Copy number variation (CNV) at chromosomal region 15q11.2 is linked to increased risk of neurodevelopmental disorders including autism and schizophrenia. A significant gene at this locus is cytoplasmic fragile X mental retardation protein (FMRP) interacting protein 1 (CYFIP1). CYFIP1 protein interacts with FMRP, whose monogenic absence causes fragile X syndrome (FXS). Fmrp knock-out has been shown to reduce tonic GABAergic inhibition by interacting with the delta-subunit of the GABA(A) receptor (GABA(A)R). Using in situ hybridization (ISH), qPCR, Western blotting techniques, and patch clamp electrophysiology in brain slices from a Cyfip1 haploinsufficient mouse, we examined delta-subunit mediated tonic inhibition in the dentate gyrus (DG). In wild-type (WT) mice, DG granule cells (DGGCs) responded to the delta-subunit-selective agonist THIP with significantly increased tonic currents.
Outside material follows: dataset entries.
(** [collect] only moves checkpoints of forked branches, to [seq]. *)
Lemma collect_state seq records br acc s r s' : collect seq records br acc s = (r, s') ->
  log s' = log s /\ scope s' = scope s /\
  forall b c, branchCheckpoints s' !! b = Some c ->
    branchCheckpoints s !! b = Some c \/
    c = seq /\ (forall rs, decode_wal records = Ok rs -> forks_of rs <> []).
Proof.
  revert br acc s. induction records as [|rec records IH]; intros br acc s E; cbn [collect] in E.
  { injection E as <- <-. auto. }
  cbn [decode_wal].
  destruct (Unmarshal rec) as [[|m|evt]|e] eqn:Eu; [| | |by injection E as <- <-; auto].
  - destruct (IH _ _ _ E) as (? & ? & HC). split_and!; try done.
    intros b c Hb. destruct (HC b c Hb) as [?|[-> Hf]]; [by left|right]. split; [done|].
    cbn. destruct (decode_wal records) as [rs|]; cbn; [|done]. intros ? [= <-]. cbn. by apply Hf.
  - assert (s' = s \/ exists br acc, collect seq records br acc s = (r, s')) as [->|(? & ? & E')].
    { repeat case_decide; [eauto|injection E as <- <-; by left|eauto]. }
    { auto. }
    destruct (IH _ _ _ E') as (? & ? & HC). split_and!; try done.
    intros b c Hb. destruct (HC b c Hb) as [?|[-> Hf]]; [by left|right]. split; [done|].
    cbn. destruct (decode_wal records) as [rs|]; cbn; [|done]. intros ? [= <-]. cbn. by apply Hf.
  - destruct (IH _ _ _ E) as (Hl & Hs & HC). 
    assert (forall rs, (rs0 ← decode_wal records; Ok (WalBranchEvent evt :: rs0)) = Ok rs ->
      (forall rs, decode_wal records = Ok rs -> forks_of rs <> []) \/ Type_ evt = FORK ->
      forks_of rs <> []) as Hfk.
    { intros rs. destruct (decode_wal records) as [rs0|]; cbn; [|done]. intros [= <-]. cbn.
      case_decide; [done|]. intros [Hf|?]; [by apply Hf|done]. }
    destruct (bool_decide (Type_ evt = FORK)) eqn:Et; cbn in Hl, Hs, HC.
    + apply bool_decide_eq_true in Et. destruct (match _ with None => _ | Some _ => _ end).
      * cbn in *. split_and!; try done. intros b c Hb.
        destruct (HC b c Hb) as [Hb'|[-> Hf]]; [|right; split; [done|]; intros; eapply Hfk; eauto].
        apply lookup_insert_Some in Hb' as [[<- <-]|[_ ?]]; [|by left].
        right. split; [done|]. intros; eapply Hfk; eauto.
      * split_and!; try done. intros b c Hb. destruct (HC b c Hb) as [?|[-> Hf]]; [by left|right].
        split; [done|]. intros; eapply Hfk; eauto.
    + split_and!; try done. intros b c Hb. destruct (HC b c Hb) as [?|[-> Hf]]; [by left|right].
      split; [done|]. intros; eapply Hfk; eauto.
Qed.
In heterozygous mice, no significant difference was observed in THIP-evoked currents in DGGCs. Phasic GABAergic inhibition in DGGC was also unaltered with no difference in properties of spontaneous IPSCs (sIPSCs). Additionally, we demonstrate that DG granule cell layer (GCL) parvalbumin-positive interneurons (PV+-INs) have functional delta-subunit-mediated tonic GABAergic currents which, unlike DGGC, are also modulated by the alpha(1)-selective drug zolpidem. Similar to DGGC, both IPSCs and THIP-evoked currents in PV+-INs were not different between Cyfip1 heterozygous and WT mice. Supporting our electrophysiological data, we found no significant change in hippocampal delta-subunit mRNA expression or protein level and no change in alpha(1)/alpha(4)-subunit mRNA expression. Thus, Cyfip1 haploinsufficiency, mimicking human 15q11.2 microdeletion syndrome, does not alter hippocampal phasic or tonic GABAergic inhibition, substantially differing from the Fmrp knock-out mouse model.